Книги

Две жизни Пинхаса Рутенберга

22
18
20
22
24
26
28
30

Пошёл дождь, и они укрылись в кофейне. Савинков рассказал о неудаче с приручением Гапона.

— Твой протеже, Пётр, нас разочаровал. Как только мы его приняли в партию, он пожелал войти в Центральный комитет, а потом вознамерился возглавить партию.

— Он — человек с большими амбициями, Борис, — вздохнул Рутенберг.

— Но работать по-нашему и учиться не захотел. Мы с ним расстались.

— Ну и правильно сделали. Жаль, конечно, что не удалось воспользоваться его огромным влиянием на рабочих.

— Между прочим, он сейчас в Петербурге, — произнёс Савинков, — живёт в конспиративной квартире. Он восстановил связи с рабочими и ведёт переговоры об амнистии. Его так и не реабилитировали за девятое января.

— Я хорошо его знаю, Борис. Он органически нуждается в энергии, которую получает от массы. Иначе не выживет и погибнет. А рабочие тоже нуждаются в нём. Это какой-то симбиоз.

— Поговори с ним, Пётр. Боюсь, он своим самовластием натворит таких дел, что нам не расхлебать.

— Я обязательно с ним встречусь.

Они выпили кофе с баранками и, открыв зонты, вышли на улицу и попрощались. Рутенберг остановил пролётку и поднялся на неё. Лошадь проворно покатила по мостовой, подстёгиваемая ударами ямщика.

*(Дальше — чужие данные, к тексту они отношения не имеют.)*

(* ===== verification/Transports.v ===== *)
(** * Xray transport sockets (core/xray/internal/transport_sockets.go, protected_system_dialer.go, dialer_owner.go)

    Xray caches sockets beyond the close of its instance, so the attempt owns
    every socket its system dialer returns.  Dials, closes by Xray and the
    closes of the owner are program counters cut at the critical sections; what
    the network, the resolver and the platform answer is an argument. *)

From S2P Require Import Prelude Errors GoStrings Bypass Dns Dialing Sockets.
Local Open Scope string_scope.
Local Open Scope list_scope.

(** ** The protection callback *)

(** The contexts of the dial, of the owned sockets and of the attempt; the
    answers of [RawConn.Control], [applyOptions] and [protect]. *)
Record controlEnv := mkControlEnv {
  co_ctxErr : option gerr;
  co_socketsErr : option gerr;
  co_ownerErr : option gerr;
  co_sockopt : bool;
  co_control : option gerr;
  co_options : option gerr;
  co_protect : option gerr
}.

Definition dialContextError (env : controlEnv) : option gerr :=
  join [co_ctxErr env; co_socketsErr env; co_ownerErr env].

Inductive controlCall := AppliedOptions (ok : bool) | ProtectedSocket (ok : bool).

(** [control]: options first, protection last; a failed option is only logged. *)
Definition control (destination : string) (env : controlEnv) : list controlCall * option gerr :=
  match dialContextError env with
  | Some err => ([], Some err)
  | None =>
      match co_control env with
      | Some err => ([], Some err)
      | None =>
          let options := if co_sockopt env then [AppliedOptions (agreed (co_options env))] else [] in
          match co_protect env with
          | Some err =>
              (options ++ [ProtectedSocket false],
               Some (EWrap ("failed to protect Xray outbound socket for " +:+ destination) err))
          | None => (options ++ [ProtectedSocket true], None)
          end
      end
  end.

(** [LookupIP] of [underlyingDNS]: what the resolver found, by family. *)
Definition LookupIP (ipv4 ipv6 : bool) (resolved : result (list IPAddr) gerr) : result (list IP) gerr :=
  match resolved with
  | Err err => Err err
  | Ok addresses =>
      let ips := filter (fun ip => match To4 ip with Some _ => ipv4 | None => ipv6 end = true) (map fst addresses) in
      match ips with
      | [] => Err (EText "empty response")
      | _ => Ok ips
      end
  end.

(** ** The owner *)

(** A dial: between its calls, checking the route of a UDP destination,
    holding a socket that is not tracked yet, about to look at the contexts
    with a tracked one, closing it again, and about to end with its result. *)
Inductive sockDial :=
| Working
| CheckingRoute (fd : nat)
| Holding (fd : nat)
| Tracked (fd : nat)
| Dropping (fd : nat) (err : gerr)
| Ending (res : result nat gerr)
| Ended (res : result nat gerr).

(** [close]: closing the sockets of its snapshot, waiting for the dials. *)
Inductive sockCloser :=
| ClosingSockets (rest : list nat) (pending : bool)
| WaitingSettled
| Concluding
| CloseReturned (res : option gerr).

(** [ts_pool] holds the sockets and [ts_errs] the error a close of a listed one
    left; [ts_routes] are UDP route checks whose own close failed;
    [ts_settled] says the channel of the last dials is closed; [ts_installed]
    that the alternative system dialer is. *)
Record transports := mkTransports {
  ts_pool : pool;
  ts_errs : gmap nat gerr;
  ts_routes : gset nat;
  ts_next : nat;
  ts_closing : bool;
  ts_pending : Z;
  ts_settled : bool;
  ts_dials : gmap nat sockDial;
  ts_closers : gmap nat sockCloser;
  ts_installed : bool
}.
#[export] Instance eta_transports : Settable transports := fun x =>
  mkTransports (ts_pool x) (ts_errs x) (ts_routes x) (ts_next x) (ts_closing x) (ts_pending x)
    (ts_settled x) (ts_dials x) (ts_closers x) (ts_installed x).

Definition newTransportSockets : transports :=
  mkTransports emptyPool ∅ ∅ 0 false 0 true ∅ ∅ true.

Definition set_dial (id : nat) (d : sockDial) (s : transports) : transports :=
  s <| ts_dials ::= <[id := d]> |>.

Definition set_closer (id : nat) (c : sockCloser) (s : transports) : transports :=
  s <| ts_closers ::= <[id := c]> |>.

Definition begin (s : transports) : result transports gerr :=
  if ts_closing s then Err (ESent NetErrClosed)
  else
    let s := if (ts_pending s =? 0)%Z then s <| ts_settled := false |> else s in
    Ok (s <| ts_pending ::= fun n => (n + 1)%Z |>).

Definition endDialing (s : transports) : transports :=
  let s := s <| ts_pending ::= fun n => (n - 1)%Z |> in
  if (ts_pending s =? 0)%Z then s <| ts_settled := true |> else s.

(** [Close] of a [transportSocket]. *)
Definition closeSocket (fd : nat) (answer : option gerr) (s : transports) : transports * option gerr :=
  let '(p, err) := closeOwned fd answer (ts_pool s) in
  (match err with
   | Some err => s <| ts_pool := p |> <| ts_errs ::= <[fd := err]> |>
   | None => s <| ts_pool := p |> <| ts_errs ::= delete fd |>
   end, err).

(** [track] up to the close of a socket that came too late. *)
Definition trackSocketOf (fd : nat) (s : transports) : transports * bool :=
  (s <| ts_pool ::= lists fd |> <| ts_errs ::= delete fd |>, ts_closing s).

(** *** Dials *)

Definition openSocket (s : transports) : transports * nat :=
  (s <| ts_pool ::= opens (ts_next s) |> <| ts_next ::= S |>, ts_next s).

Inductive dialAnswer :=
| DialControl (destination : string) (env : controlEnv)
| DialClosed (answer : option gerr)
| DialContext (err : option gerr)
| DialGivesUp (err : gerr).

(** The dialer creates a socket if its callback agrees: the transport's own, or
    one that only checks the route of a UDP destination. *)
Definition createSocket (id : nat) (udpRoute : bool) (destination : string) (env : controlEnv)
    (s : transports) : transports :=
  match control destination env with
  | (_, Some _) => s
  | (_, None) =>
      let '(s, fd) := openSocket s in
      set_dial id (if udpRoute then CheckingRoute fd else Holding fd) s
  end.

(** [dialPacket] closes the route check before it binds the transport socket. *)
Definition routeChecked (id fd : nat) (answer : option gerr) (s : transports) : transports :=
  let '(p, err) := closeRaw fd answer (ts_pool s) in
  let s := s <| ts_pool := p |> in
  let s := if closeFailed err then s <| ts_routes ::= union {[fd]} |> else s in
  set_dial id Working s.

(** [trackSocket], and its second look at the contexts. *)
Definition trackSocket (id fd : nat) (s : transports) : transports :=
  let '(s, late) := trackSocketOf fd s in
  set_dial id (if late then Dropping fd (ESent NetErrClosed) else Tracked fd) s.

Definition trackChecked (id fd : nat) (ctxErr : option gerr) (s : transports) : transports :=
  set_dial id (match ctxErr with Some err => Dropping fd err | None => Ending (Ok fd) end) s.

(** [Dial] after [begin]: it tries addresses until a socket is handed out or it
    gives up, and ends. *)
Definition dialStep (id : nat) (udpRoute : bool) (answer : dialAnswer) (d : sockDial) (s : transports) :
    transports :=
  match d, answer with
  | Working, DialControl destination env => createSocket id udpRoute destination env s
  | Working, DialGivesUp err => set_dial id (Ending (Err err)) s
  | CheckingRoute fd, DialClosed answer => routeChecked id fd answer s
  | Holding fd, _ => trackSocket id fd s
  | Tracked fd, DialContext ctxErr => trackChecked id fd ctxErr s
  | Dropping fd err, DialClosed answer => set_dial id Working (closeSocket fd answer s).1
  | Ending res, _ => set_dial id (Ended res) (endDialing s)
  | _, _ => s
  end.

(** *** Closes of the owner *)

Definition remains (s : transports) (fd : nat) : option gerr :=
  match ts_errs s !! fd with
  | Some err => Some err
  | None => Some (EText "xray transport socket remains open")
  end.

(** What [close] reports: dials that did not end, then every socket left. *)
Definition conclude (ctxErr : option gerr) (s : transports) : option gerr :=
  let unresolved :=
    if (ts_pending s =? 0)%Z then None
    else
      let text := "xray transport cleanup has " +:+ Itoa (ts_pending s) +:+ " unresolved dials" in
      Some (match ctxErr with Some err => EWrap text err | None => EText text end) in
  foldl (fun result fd => join [result; remains s fd]) unresolved (elements (po_listed (ts_pool s))).

Definition closerStep (id : nat) (answer : option gerr) (expired : option gerr) (c : sockCloser)
    (s : transports) : transports :=
  match c with
  | ClosingSockets [] pending => set_closer id (if pending then WaitingSettled else Concluding) s
  | ClosingSockets (fd :: rest) pending =>
      set_closer id (ClosingSockets rest pending) (closeSocket fd answer s).1
  | WaitingSettled =>
      if ts_settled s || negb (agreed expired) then set_closer id Concluding s else s
  | Concluding => set_closer id (CloseReturned (conclude expired s)) s
  | CloseReturned None => s <| ts_installed := false |>
  | CloseReturned (Some _) => s
  end.

Definition closeBegin (id : nat) (s : transports) : transports :=
  let s := s <| ts_closing := true |> in
  set_closer id (ClosingSockets (elements (po_listed (ts_pool s))) (negb (ts_pending s =? 0)%Z)) s.

(** *** All of them together *)

Inductive transportOp :=
| DialStep (id : nat) (udpRoute : bool) (answer : dialAnswer)
| XrayCloses (fd : nat) (answer : option gerr)
| CloserStep (id : nat) (answer expired : option gerr).

Definition transport_step (op : transportOp) (s : transports) : transports :=
  match op with
  | DialStep id udpRoute answer =>
      match ts_dials s !! id with
      | Some d => dialStep id udpRoute answer d s
      | None =>
          match begin s with
          | Ok s => set_dial id Working s
          | Err err => set_dial id (Ended (Err err)) s
          end
      end
  | XrayCloses fd answer =>
      if bool_decide (fd ∈ po_listed (ts_pool s) ∪ po_closed (ts_pool s))
      then (closeSocket fd answer s).1 else s
  | CloserStep id answer expired =>
      match ts_closers s !! id with
      | Some c => closerStep id answer expired c s
      | None => closeBegin id s
      end
  end.

Definition transport_run (ops : list transportOp) (s : transports) : transports :=
  fold_left (fun s op => transport_step op s) ops s.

Рутенберг обратился к рабочему Петрову и тот привёл его к Гапону. Георгий Аполлонович даже обрадовался ему. Отлучённый от церкви Синодом, он потерял сан священника, но роль вождя и лидера от этого только стала в нём более выразимой и значительной. Пребывание в Европе сделало его более либеральным, он приобрёл вкус к элегантной гражданской одежде, стригся коротко и имел маленькую аккуратную бороду. А сейчас на нём был красивый халат и мягкие кожаные тапочки на босых холёных ногах.

— Рад тебя видеть, Пётр Моисеевич. От кого узнал о моём приезде?

— От Петрова.

— Ты, наверное, знаешь, что я здесь нахожусь нелегально.

— Напрасно, Георгий, ты приехал. Тебя могут арестовать и посадить.

— Не могу я, Пётр, бездельничать. Такой я человек. Предпринял кое-какие меры для легализации. Подключил журналистов. Они навещают чиновников и министров и просят за меня и за открытие отделов моего «Собрания».

— У тебя, я помню, всегда были неплохие отношения с господами, Зубатовым, Фуллоном, Лопухиным.

— Увы, всё в прошлом. Другие люди у кормила власти. Теперь мы по разные стороны баррикад.

Они ещё долго сидели, попивая чай с печеньем и вспоминая о праздной и беспечной жизни в Европе.